How to Win at Whack-a-Mole

Even now when I’m unemployed and have all the time in the world, I find myself wishing I had more time. More time to see friends I haven’t in a while. More time to pursue chess. Learn that new piano piece. Pick up my laundry list of hobbies in the backlog from dance to rock climbing. These days I often push myself to do more with the time I have. To feel more “productive.” And funny enough even in the few months of paid leave I have left when I have no actual responsibilities other than to enjoy my time, I have admittedly fallen into cycles of burn out and depression amidst the highs.

I’ve circled back to the conventional lesson that frequently we get so focused on “how” to live life in the optimal way that we forget what it means to actually live at all – a lesson I have still struggled to learn. It could be that grueling 80 hour a week job, telling ourselves that by the end of a couple more years you will be finally set and you can finally start living life. It could be pursuing the girl (or guy) of our dreams, or on the flip side dating multiple people at the same time convincing ourselves we’re taking steps in the right direction in figuring out our dating life. I’m not here to say that any of the above approaches are wrong. But as someone who is a master of taking one step forwards and two steps back, I kick myself in wondering “why haven’t I figured out my dating life yet” or “why haven’t I gotten that much better at chess”.

During my latest bout with this question, I’ve starting to conceptualize this productivity treadmill more akin to a game of whack-a-mole as a metaphor of my broader life journey. Where every time you hit one of those pesky moles, two more come up. And even though you feel like you’ve “nailed down” one part of your life (i.e. a singular mole), that same mole sneakily pops up later in life as a “new” problem to fix.

In tying this analogy to my personal life, I have undoubtably become a more confident and capable self in the dating world than my awkward high school self (a story for another time). Though despite across all metrics (for instance # of dates gone on) “proving” I’m further ahead along this vector, in reality I’ve grown up to become more jaded and, in some senses, lost the forest in the trees. Despite that 16-year-old Jerry having 9/10 things wrong about the dating world, that 1/10 of being true to your intentions, living with your heart on your sleeve, is a trait he knows better than today’s Jerry ever would. And despite it looking like the same mole popping up again, there are lessons for me to learn found in my past so long as I look beyond the frustration of still not getting it “right”.

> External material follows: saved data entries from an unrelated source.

(* ===== verification/GoUrl.v ===== *)
(** Package net/url: query escaping and [url.Values], with the round trip that makes
    a generated link mean what it says. *)
From Stdlib Require Import ZArith Ascii String.
From stdpp Require Import base gmap strings list numbers sorting.
From S2P Require Import Prelude GoStd GoNum GoSort Images RepoHost.

Open Scope string_scope.
Open Scope list_scope.
Open Scope Z_scope.

(** ** Escaping *)
Definition upper_hex (z : Z) : ascii := if z <? 10 then chr (48 + z) else chr (55 + z).
Definition unhex (c : ascii) : option Z :=
  if between 48 (bv c) 57 then Some (bv c - 48)
  else if between 97 (bv c) 102 then Some (bv c - 87)
  else if between 65 (bv c) 70 then Some (bv c - 55) else None.
(** The bytes [shouldEscape] lets through in a query component. *)
Definition query_unreserved (c : ascii) : bool :=
  between 97 (bv c) 122 || between 65 (bv c) 90 || between 48 (bv c) 57
  || Ascii.eqb c "-" || Ascii.eqb c "_" || Ascii.eqb c "." || Ascii.eqb c "~".
Definition escape_byte (c : ascii) : string :=
  if query_unreserved c then s1 c
  else if Ascii.eqb c " " then "+"
  else s3 "%" (upper_hex (bv c / 16)) (upper_hex (bv c mod 16)).
Fixpoint QueryEscape (s : string) : string :=
  match s with "" => "" | String c s' => escape_byte c +:+ QueryEscape s' end.

Fixpoint QueryUnescape (s : string) : option string :=
  match s with
  | "" => Some ""
  | String c s' =>
      if Ascii.eqb c "%" then
        match s' with
        | String a (String b t) =>
            match unhex a, unhex b with
            | Some x, Some y => String (chr (16 * x + y)) <$> QueryUnescape t
            | _, _ => None
            end
        | _ => None
        end
      else String (if Ascii.eqb c "+" then " " else c)%char <$> QueryUnescape s'
  end.

Lemma QueryUnescape_byte c t : QueryUnescape (escape_byte c +:+ t) = String c <$> QueryUnescape t.
Proof. by destruct c as [[] [] [] [] [] [] [] []]. Qed.
Lemma QueryUnescape_Escape s : QueryUnescape (QueryEscape s) = Some s.
Proof. induction s as [|c s IH]; [done|]. cbn [QueryEscape]. by rewrite QueryUnescape_byte, IH. Qed.

(** The escaped text is made of unreserved bytes, '+' and '%'. *)
Definition query_byte (c : ascii) : bool := query_unreserved c || Ascii.eqb c "+" || Ascii.eqb c "%".
Lemma escape_byte_bytes c : string_forallb query_byte (escape_byte c) = true.
Proof. by destruct c as [[] [] [] [] [] [] [] []]. Qed.
Lemma QueryEscape_bytes s : string_forallb query_byte (QueryEscape s) = true.
Proof.
  induction s as [|c s IH]; [done|]. cbn [QueryEscape].
  by rewrite string_forallb_app, escape_byte_bytes, IH.
Qed.
Lemma QueryEscape_avoids c s : query_byte c = false → avoids c (QueryEscape s) = true.
Proof.
  intros Hc. generalize (QueryEscape_bytes s). apply string_forallb_impl. intros d Hd.
  apply negb_true_iff, Ascii.eqb_neq. congruence.
Qed.

(** ** url.Values *)
Notation Values := (gmap string (list string)).
Definition Set_ (q : Values) (k v : string) : Values := <[k := [v]]> q.
Definition Get (q : Values) (k : string) : string := default "" (q !! k ≫= head).

Definition Pair (kv : string * string) : string := QueryEscape kv.1 +:+ "=" +:+ QueryEscape kv.2.
(** [Encode] walks the keys in sorted order. *)
Definition sorted_keys (q : Values) : list string := SliceStable str_less (map_to_list q).*1.
Definition value_pairs (q : Values) : list (string * string) :=
  sorted_keys q ≫= λ k, (λ v, (k, v)) <$> default [] (q !! k).
Definition Encode (q : Values) : string := Join (Pair <$> value_pairs q) "&".

(** [ParseQuery] with its error dropped, as [URL.Query] does: malformed pairs are
    left out. *)
Definition Add (q : Values) (k v : string) : Values := <[k := default [] (q !! k) ++ [v]]> q.
Definition parse_pair (seg : string) : option (string * string) :=
  if String.eqb seg "" || Contains seg ";" then None
  else let '(k, v) := default (seg, "") (cut seg "="%char) in
       k' ← QueryUnescape k; v' ← QueryUnescape v; Some (k', v').
Definition add_pair (q : Values) (seg : string) : Values :=
  match parse_pair seg with Some (k, v) => Add q k v | None => q end.
Definition ParseQuery (s : string) : Values := foldl add_pair ∅ (SplitByte s "&"%char).

(** ** Encoding and parsing back *)
Lemma Index_byte s c : Index s (s1 c) = IndexByte s c.
Proof.
  induction s as [|d s IH]; [done|]. cbn [Index IndexByte HasPrefix s1]. rewrite IH.
  destruct (Ascii.eqb c d) eqn:E; rewrite Ascii.eqb_sym in E; by rewrite ?E.
Qed.
Lemma Contains_avoids c s : avoids c s = true → Contains s (s1 c) = false.
Proof.
  intros Hs. apply bool_decide_eq_false. rewrite Index_byte, Index_cut, cut_avoids by done. by intros [? ?].
Qed.

Lemma Pair_avoids c kv : query_byte c = false → c ≠ "="%char → avoids c (Pair kv) = true.
Proof.
  intros Hc He. unfold Pair. unfold avoids. rewrite !string_forallb_app. fold (avoids c).
  rewrite !QueryEscape_avoids by done. cbn. by rewrite (proj2 (Ascii.eqb_neq _ _) He).
Qed.
Lemma parse_pair_Pair kv : parse_pair (Pair kv) = Some kv.
Proof.
  unfold parse_pair. replace (String.eqb (Pair kv) "") with false; last first.
  { symmetry. apply String.eqb_neq. unfold Pair. destruct (QueryEscape kv.1); by cbn. }
  rewrite (Contains_avoids ";"%char) by (by apply Pair_avoids). cbn [orb].
  unfold Pair. change ("=" +:+ ?x) with (String "=" x).
  rewrite cut_app by (by apply QueryEscape_avoids). cbn.
  rewrite !QueryUnescape_Escape. by destruct kv.
Qed.

Definition add_all (q : Values) (l : list (string * string)) : Values := foldl (λ q kv, Add q kv.1 kv.2) q l.
Lemma ParseQuery_pairs l : ParseQuery (Join (Pair <$> l) "&") = add_all ∅ l.
Proof.
  destruct l as [|kv l]; [done|]. unfold ParseQuery. rewrite (SplitByte_Join "&"%char); last first.
  - apply forallb_elem. intros s (p & -> & _)%list_elem_of_fmap. by apply Pair_avoids.
  - done.
  - generalize (∅ : Values). generalize (kv :: l). clear. intros l.
    induction l as [|kv l IH]; intros q; [done|]. cbn. unfold add_pair at 2.
    rewrite parse_pair_Pair. destruct kv. apply IH.
Qed.

Definition values_of (k : string) (l : list (string * string)) : list string :=
  (filter (λ kv, kv.1 = k) l).*2.
Lemma add_all_lookup l q k : add_all q l !! k =
  match values_of k l with [] => q !! k | vs => Some (default [] (q !! k) ++ vs) end.
Proof.
  revert q. induction l as [|[k' v] l IH]; intros q; [done|]. cbn [add_all foldl fst snd].
  fold (add_all (Add q k' v) l). rewrite IH. unfold values_of, Add. rewrite filter_cons. cbn [fst].
  destruct (decide (k' = k)) as [->|Hk].
  - rewrite lookup_insert_eq. cbn. destruct (_ : list string) eqn:E; [done|].
    cbn. by rewrite <-app_assoc.
  - by rewrite lookup_insert_ne.
Qed.
Lemma values_of_pairs (f : string → list string) ks k : NoDup ks →
  values_of k (ks ≫= λ k, (λ v, (k, v)) <$> f k) = if decide (k ∈ ks) then f k else [].
Proof.
  unfold values_of. induction 1 as [|k' ks Hn Hd IH]; [done|]. cbn [mbind list_bind].
  rewrite filter_app, fmap_app, IH.
  destruct (decide (k = k')) as [->|Hk].
  - rewrite (decide_False (P := k' ∈ ks)), app_nil_r, decide_True by (done || set_solver).
    clear. induction (f k') as [|v l IH]; [done|]. rewrite fmap_cons, filter_cons, decide_True by done.
    rewrite fmap_cons, IH. done.
  - rewrite (decide_ext (k ∈ k' :: ks) (k ∈ ks)) by set_solver.
    replace (filter _ _) with (@nil (string * string)); [done|]. clear -Hk.
    induction (f k') as [|v l IH]; [done|]. rewrite fmap_cons, filter_cons, decide_False; cbn; congruence.
Qed.
Lemma sorted_keys_spec (q : Values) :
  NoDup (sorted_keys q) ∧ ∀ k, k ∈ sorted_keys q ↔ is_Some (q !! k).
Proof.
  unfold sorted_keys. split.
  - rewrite SliceStable_perm. apply NoDup_fst_map_to_list.
  - intros k. rewrite SliceStable_perm. rewrite list_elem_of_fmap. split.
    + intros ([? v] & -> & Hv%elem_of_map_to_list). by exists v.
    + intros [v Hv]. exists (k, v). split; [done|]. by apply elem_of_map_to_list.
Qed.

(** Every query a page writes into a link is read back unchanged. *)
Lemma ParseQuery_Encode (q : Values) : map_Forall (λ _ vs, vs ≠ []) q → ParseQuery (Encode q) = q.
Proof.
  intros Hq. unfold Encode. rewrite ParseQuery_pairs. apply map_eq. intros k.
  rewrite add_all_lookup. destruct (sorted_keys_spec q) as [Hd Hk].
  unfold value_pairs. rewrite (values_of_pairs (λ k, default [] (q !! k))) by done.
  rewrite lookup_empty. destruct (q !! k) as [vs|] eqn:E.
  - rewrite decide_True by (apply Hk; eauto). cbn. pose proof (Hq _ _ E). by destruct vs.
  - rewrite decide_False; [done|]. rewrite Hk, E. by intros [? ?].
Qed.

(** ** Trimming twice *)
Lemma space_seqs_nonempty p : p ∈ space_seqs → (0 < String.length p)%nat.
Proof. revert p. apply Forall_forall. vm_compute. repeat constructor. Qed.
Lemma take_drop n s : (n <= String.length s)%nat → take n s +:+ drop n s = s.
Proof.
  revert n. induction s as [|c s IH]; intros [|n] Hn; cbn in Hn |- *; try done; try lia.
  rewrite str_app_cons. f_equal. apply IH. lia.
Qed.
Lemma take_length n s : (n <= String.length s)%nat → String.length (take n s) = n.
Proof.
  revert n. induction s as [|c s IH]; intros [|n] Hn; cbn in Hn |- *; try done; try lia.
  f_equal. apply IH. lia.
Qed.

Lemma trim_left_done fuel s : (String.length s <= fuel)%nat → space_prefix (trim_left fuel s) = None.
Proof.
  revert s. induction fuel as [|f IH]; intros s Hs.
  - destruct s; [done|]. cbn in Hs. lia.
  - cbn [trim_left]. destruct (space_prefix s) as [p|] eqn:E; [|done]. apply IH.
    apply find_some_elem in E as [Hp Hs']. apply HasPrefix_spec in Hs' as [t ->].
    rewrite drop_app. rewrite str_length_app in Hs. apply space_seqs_nonempty in Hp. lia.
Qed.
(** Trimming on the right leaves a prefix that ends in no space. *)
Lemma trim_right_done fuel s : (String.length s <= fuel)%nat →
  space_suffix (trim_right fuel s) = None ∧ ∃ t, s = trim_right fuel s +:+ t.
Proof.
  revert s. induction fuel as [|f IH]; intros s Hs.
  - destruct s; [|cbn in Hs; lia]. split; [done|]. by exists "".
  - cbn [trim_right]. destruct (space_suffix s) as [p|] eqn:E; [|split; [done|]; exists ""; by rewrite str_app_nil_r].
    apply find_some_elem in E as [Hp Hl]. apply space_seqs_nonempty in Hp.
    apply andb_true_iff in Hl as [Hl%Nat.leb_le _].
    destruct (IH (take (String.length s - String.length p) s)) as [H1 [t Ht]].
    { rewrite take_length; lia. }
    split; [done|]. exists (t +:+ drop (String.length s - String.length p) s).
    rewrite <-str_app_assoc, <-Ht. symmetry. apply take_drop. lia.
Qed.
Lemma TrimSpace_idem s : TrimSpace (TrimSpace s) = TrimSpace s.
Proof.
  unfold TrimSpace. set (l := trim_left _ s). set (r := trim_right _ l).
  pose proof (trim_left_done (String.length s) s (le_n _)) as Hl. fold l in Hl.
  destruct (trim_right_done (String.length l) l (le_n _)) as [Hr [t Ht]]. fold r in Hr, Ht.
  assert (Hp : space_prefix r = None).
  { destruct (space_prefix r) as [p|] eqn:E; [|done]. apply find_some_elem in E as [Hp Hr'].
    eapply find_none_elem in Hl; [|done]. rewrite Ht, HasPrefix_trans in Hl; done. }
  clearbody r. replace (trim_left (String.length r) r) with r; [|destruct (String.length r) as [|n]; [done|]; cbn [trim_left]; by rewrite Hp].
  destruct (String.length r) as [|n]; [done|]; cbn [trim_right]; by rewrite Hr.
Qed.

At the end of the day, the broader take away to escaping this productivity treadmill is learning to live in the moment and taking things for what they are despite it looking like you’re taking two steps back. Where sometimes taking these steps back may really be the direction forward you’re looking for.

Admittedly especially in the hectic city of NYC, this is a lesson hard to internalize for long. Often though the best lessons in life are ones we learn over and over. In this case, as I learn time and again, not everything that glitters is gold.